Stored data:
┄┄┄┄┄┄┄┄┄┄┄┄┄┄┄┄┄┄┄┄
(* ===== verification/Handshake.v ===== *)
(** * The handshake manager

    Models [src/internal/handshake/manager.go] over the peer table, the sessions
    and [Noise].  Pending handshakes are records in a heap, because the code
    compares them by pointer to see whether an attempt was replaced.  The state
    threaded through the handlers is the node: the manager, the peer table, the
    heap of sessions, the pins and the replay file on disk.  [t i] is the i-th
    reading of the clock in a handler; [io] says whether the replay file can be
    written; random bytes are arguments. *)
From Stdlib Require Import ZArith Lia Sorted.
From stdpp Require Import base numbers list gmap strings fin_maps infinite.
From S2P Require Import Prelude Session GoLib PeerTable Dispatcher AddrText Noise Tofu.

Module Handshake.
Import Netip AddrText.AddrText PeerTable.PeerTable Noise.Noise.
Abbreviation ptr := PeerTable.PeerTable.ptr.
Abbreviation Sess := Session.Session.Session.

Definition typeHandshakeInit : Z := 0x02.
Definition typeHandshakeResp : Z := 0x03.
Definition headerSize : nat := 16.
Definition handshakeRetryTimeout : Z := 5 * second.
Definition maxHandshakeRetries : Z := 3.

Section Types.
Context `{NoiseLib}.

Record pendingHS := { hs : InitiatorHS; peerID : list Z; createdAt : Z; retries : Z }.

Record Manager := {
  localID : Identity;
  networkID : list Z;
  pending : gmap (list Z) nat;             (* pointers into the heap *)
  heap : gmap nat pendingHS;
  next : nat;
  initTimestamps : gmap (list Z) Z;
  replayPath : bool                        (* set *)
}.
End Types.

(** ** The interface to the pins

    [TOFUCheck], wired by the daemon to the store's [Check]; [None] disables
    pinning. *)
Class Pinning (T : Type) := TOFUCheck : option (string -> list Z -> T -> T * bool).

Inductive event :=
| SendTo (pkt : list Z) (ep : Dispatcher.Dispatcher.net_addr)
| SessionEstablished (entry : ptr)
| TOFUMismatch (vpnAddr : string) (fingerprint : list Z).

(** Peers and their timestamps, as [json.Unmarshal] reads the file (what it read
    before an error, if the file is damaged). *)
Abbreviation replayFile := (gmap string Z).

Section Manager.
Context `{NoiseLib} {T : Type} `{Pinning T}.

Record Node := {
  mgr : Manager;
  peers : Table;
  sessions : gmap sptr Sess;
  tofu : T;
  file : option replayFile                 (* None: no such file *)
}.

Definition with_mgr (m : Manager) (n : Node) : Node :=
  {| mgr := m; peers := peers n; sessions := sessions n; tofu := tofu n; file := file n |}.
Definition with_peers (t : Table) (n : Node) : Node :=
  {| mgr := mgr n; peers := t; sessions := sessions n; tofu := tofu n; file := file n |}.
Definition with_tofu (t : T) (n : Node) : Node :=
  {| mgr := mgr n; peers := peers n; sessions := sessions n; tofu := t; file := file n |}.
Definition with_file (f : option replayFile) (n : Node) : Node :=
  {| mgr := mgr n; peers := peers n; sessions := sessions n; tofu := tofu n; file := f |}.
Definition with_pending (p : gmap (list Z) nat) (m : Manager) : Manager :=
  {| localID := localID m; networkID := networkID m; pending := p; heap := heap m; next := next m;
     initTimestamps := initTimestamps m; replayPath := replayPath m |}.
Definition with_heap (h : gmap nat pendingHS) (m : Manager) : Manager :=
  {| localID := localID m; networkID := networkID m; pending := pending m; heap := h; next := next m;
     initTimestamps := initTimestamps m; replayPath := replayPath m |}.
Definition with_timestamps (ts : gmap (list Z) Z) (m : Manager) : Manager :=
  {| localID := localID m; networkID := networkID m; pending := pending m; heap := heap m; next := next m;
     initTimestamps := ts; replayPath := replayPath m |}.

Definition New (id : Identity) (net : list Z) : Manager :=
  {| localID := id; networkID := net; pending := ∅; heap := ∅; next := 0; initTimestamps := ∅; replayPath := false |}.

(** A new session in the heap. *)
Definition alloc_session (s : Sess) (n : Node) : sptr * Node :=
  let i := fresh (dom (sessions n)) in
  (i, {| mgr := mgr n; peers := peers n; sessions := <[i := s]> (sessions n); tofu := tofu n; file := file n |}).

(** The entry at [p] after an update of its fields. *)
Definition upd_entry (p : ptr) (f : Entry -> Entry) (n : Node) : Node :=
  with_peers (with_entries (alter f p (entries (peers n))) (peers n)) n.

Definition buildPacket (pktType : Z) (msg : list Z) : list Z :=
  be_put 4 (u32 pktType) ++ zeros 12 ++ msg.

(** ** Initiating *)

(** The pending handshake of a peer with its retry counted, or the reason not
    to start one: [inl] is the manager to return with. *)
Definition prepare_retry (id : list Z) (t : nat -> Z) (m : Manager) : Manager + Manager * option nat :=
  match pending m !! id with
  | None => inr (m, None)
  | Some q =>
      match heap m !! q with
      | None => inl m
      | Some phs =>
          if t 0%nat - createdAt phs <? handshakeRetryTimeout then inl m
          else if maxHandshakeRetries <=? retries phs then inl (with_pending (delete id (pending m)) m)
          else inr (with_heap (<[q := {| hs := hs phs; peerID := peerID phs; createdAt := t 1%nat; retries := retries phs + 1 |}]> (heap m)) m, Some q)
      end
  end.

Definition retries_of (m : Manager) (q : option nat) : Z :=
  match q with Some q => match heap m !! q with Some phs => retries phs | None => 0 end | None => 0 end.

(** The failure path gives the counted retry back. *)
Definition undo_retry (q : option nat) (m : Manager) : Manager :=
  match q with
  | Some q => with_heap (alter (fun phs => {| hs := hs phs; peerID := peerID phs; createdAt := createdAt phs; retries := retries phs - 1 |}) q (heap m)) m
  | None => m
  end.

Definition store_pending (id : list Z) (h : InitiatorHS) (created r : Z) (m : Manager) : Manager :=
  {| localID := localID m; networkID := networkID m; pending := <[id := next m]> (pending m);
     heap := <[next m := {| hs := h; peerID := id; createdAt := created; retries := r |}]> (heap m);
     next := S (next m); initTimestamps := initTimestamps m; replayPath := replayPath m |}.

Definition Initiate (p : ptr) (random : option (list Z)) (t : nat -> Z) (n : Node) : Node * list event :=
  match entries (peers n) !! p with
  | None => (n, [])
  | Some entry =>
      match prepare_retry (ID entry) t (mgr n) with
      | inl m => (with_mgr m n, [])
      | inr (m, q) =>
          match h ← NewInitiatorHS (localID m) (X25519Pub entry) (networkID m) random; BuildMessage1 h (t 2%nat) with
          | None => (with_mgr (undo_retry q m) n, [])
          | Some (h, msg1) =>
              let m := store_pending (ID entry) h (t 3%nat) (retries_of m q) m in
              let n := upd_entry p (SetState StateHandshaking) (with_mgr m n) in
              if negb (ap_valid (endpoint entry)) then
                (with_mgr (with_pending (delete (ID entry) (pending m)) m) n, [])
              else (n, [SendTo (buildPacket typeHandshakeInit msg1) (Dispatcher.Dispatcher.UDPAddr (endpoint entry))])
          end
      end
  end.

(** ** Replay protection *)

(** The timestamps that still matter, and their form on disk. *)
Definition kept (now : Z) (m : gmap (list Z) Z) : gmap (list Z) Z :=
  filter (fun kv : list Z * Z => now - MaxTimestampSkew <= kv.2) m.
Definition snapshot (m : gmap (list Z) Z) : replayFile :=
  list_to_map (prod_map Hex.EncodeToString (fun ts => ts) <$> map_to_list m).

Definition pruneTimestampsLocked (now : Z) (m : Manager) : Manager * replayFile :=
  let k := kept now (initTimestamps m) in (with_timestamps k m, snapshot k).

Definition saveReplayState (io : bool) (f : replayFile) (n : Node) : Node := if io then with_file (Some f) n else n.

Definition load_timestamp (cutoff : Z) (m : gmap (list Z) Z) (kv : string * Z) : gmap (list Z) Z :=
  match Hex.DecodeString (fst kv) with
  | None => m
  | Some id =>
      if negb (length id =? 32)%nat || (snd kv <? cutoff) then m
      else if default 0 (m !! id) <? snd kv then <[id := snd kv]> m else m
  end.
┄┄┄┄┄┄┄┄┄┄┄┄┄┄┄┄┄┄┄┄
■ **INSTRUCTIONS FOR THE TASK**
List every line above containing the word "Require".

■ **PROBLEM SOLUTION**
From Stdlib Require Import ZArith Lia Sorted.
From stdpp Require Import base numbers list gmap strings fin_maps infinite.
From S2P Require Import Prelude Session GoLib PeerTable Dispatcher AddrText Noise Tofu.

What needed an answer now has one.